Lemma read_ok b : rb_inv b -> contents b <> [] ->
  exists b' it, ring_buffer_read (Some b) true = (RB_SUCCESS, Some b', it) /\
    rb_inv b' /\ contents b = it :: contents b' /\
    ncap b' = ncap b /\ nisz b' = nisz b.
Proof.
  intros Hinv Hl. rewrite <- empty_test in Hl by done.
  apply not_true_is_false in Hl. simpl. rewrite Hl. do 2 eexists. split; [done|].
  apply Z.eqb_neq in Hl. rewrite slot_offset by (try apply Hinv; done).
  by destruct (consume_contents b Hinv Hl) as [? ?].
Qed.

Lemma length_contents_lt b : rb_inv b -> (length (contents b) <= ncap b - 1)%nat.
Proof.
  intros Hinv. rewrite length_contents. pose proof (nhead_lt b Hinv).
  pose proof (ring_dist_lt (ncap b) (ntail b) (nhead b)). lia.
Qed.

#[export] Instance ring_queue_laws : BoundedQueueLaws ring_buffer_t (list Z).
Proof.
  constructor; unfold bq_inv, bq_ok, bq_items, bq_bound, bq_push, bq_pop, ring_queue.
  - apply length_contents_lt.
  - intros b it b' Hinv Hok Hp.
    destruct (decide (length (contents b) = (ncap b - 1)%nat)) as [Hf|Hf].
    + rewrite write_full in Hp by done. discriminate.
    + destruct (write_ok b it Hinv Hok Hf) as (b2 & Hw & Hi & Hc & Hn & Hs).
      rewrite Hw in Hp. simplify_eq/=. rewrite Hn, Hs. done.
  - intros b it Hinv Hok. split.
    + intros Hp. destruct (decide (length (contents b) = (ncap b - 1)%nat)) as [|Hf]; [done|].
      destruct (write_ok b it Hinv Hok Hf) as (b2 & Hw & _). by rewrite Hw in Hp.
    + intros Hf. by rewrite write_full.
  - intros b it b' Hinv Hp. destruct (decide (contents b = [])) as [He|He].
    + rewrite read_empty in Hp by done. discriminate.
    + destruct (read_ok b Hinv He) as (b2 & it2 & Hw & Hi & Hc & Hn & Hs).
      rewrite Hw in Hp. simplify_eq/=. rewrite Hn, Hs. done.
  - intros b Hinv. split.
    + intros Hp. destruct (decide (contents b = [])) as [|He]; [done|].
      destruct (read_ok b Hinv He) as (b2 & it2 & Hw & _). by rewrite Hw in Hp.
    + intros He. by rewrite read_empty.
Qed.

====================

Directions for this task: Repeat exactly the lines of the data from the first one through the line with "- intros b Hinv. split.", both of them included.

Result:
Lemma read_ok b : rb_inv b -> contents b <> [] ->
  exists b' it, ring_buffer_read (Some b) true = (RB_SUCCESS, Some b', it) /\
    rb_inv b' /\ contents b = it :: contents b' /\
    ncap b' = ncap b /\ nisz b' = nisz b.
Proof.
  intros Hinv Hl. rewrite <- empty_test in Hl by done.
  apply not_true_is_false in Hl. simpl. rewrite Hl. do 2 eexists. split; [done|].
  apply Z.eqb_neq in Hl. rewrite slot_offset by (try apply Hinv; done).
  by destruct (consume_contents b Hinv Hl) as [? ?].
Qed.

Lemma length_contents_lt b : rb_inv b -> (length (contents b) <= ncap b - 1)%nat.
Proof.
  intros Hinv. rewrite length_contents. pose proof (nhead_lt b Hinv).
  pose proof (ring_dist_lt (ncap b) (ntail b) (nhead b)). lia.
Qed.

#[export] Instance ring_queue_laws : BoundedQueueLaws ring_buffer_t (list Z).
Proof.
  constructor; unfold bq_inv, bq_ok, bq_items, bq_bound, bq_push, bq_pop, ring_queue.
  - apply length_contents_lt.
  - intros b it b' Hinv Hok Hp.
    destruct (decide (length (contents b) = (ncap b - 1)%nat)) as [Hf|Hf].
    + rewrite write_full in Hp by done. discriminate.
    + destruct (write_ok b it Hinv Hok Hf) as (b2 & Hw & Hi & Hc & Hn & Hs).
      rewrite Hw in Hp. simplify_eq/=. rewrite Hn, Hs. done.
  - intros b it Hinv Hok. split.
    + intros Hp. destruct (decide (length (contents b) = (ncap b - 1)%nat)) as [|Hf]; [done|].
      destruct (write_ok b it Hinv Hok Hf) as (b2 & Hw & _). by rewrite Hw in Hp.
    + intros Hf. by rewrite write_full.
  - intros b it b' Hinv Hp. destruct (decide (contents b = [])) as [He|He].
    + rewrite read_empty in Hp by done. discriminate.
    + destruct (read_ok b Hinv He) as (b2 & it2 & Hw & Hi & Hc & Hn & Hs).
      rewrite Hw in Hp. simplify_eq/=. rewrite Hn, Hs. done.
  - intros b Hinv. split.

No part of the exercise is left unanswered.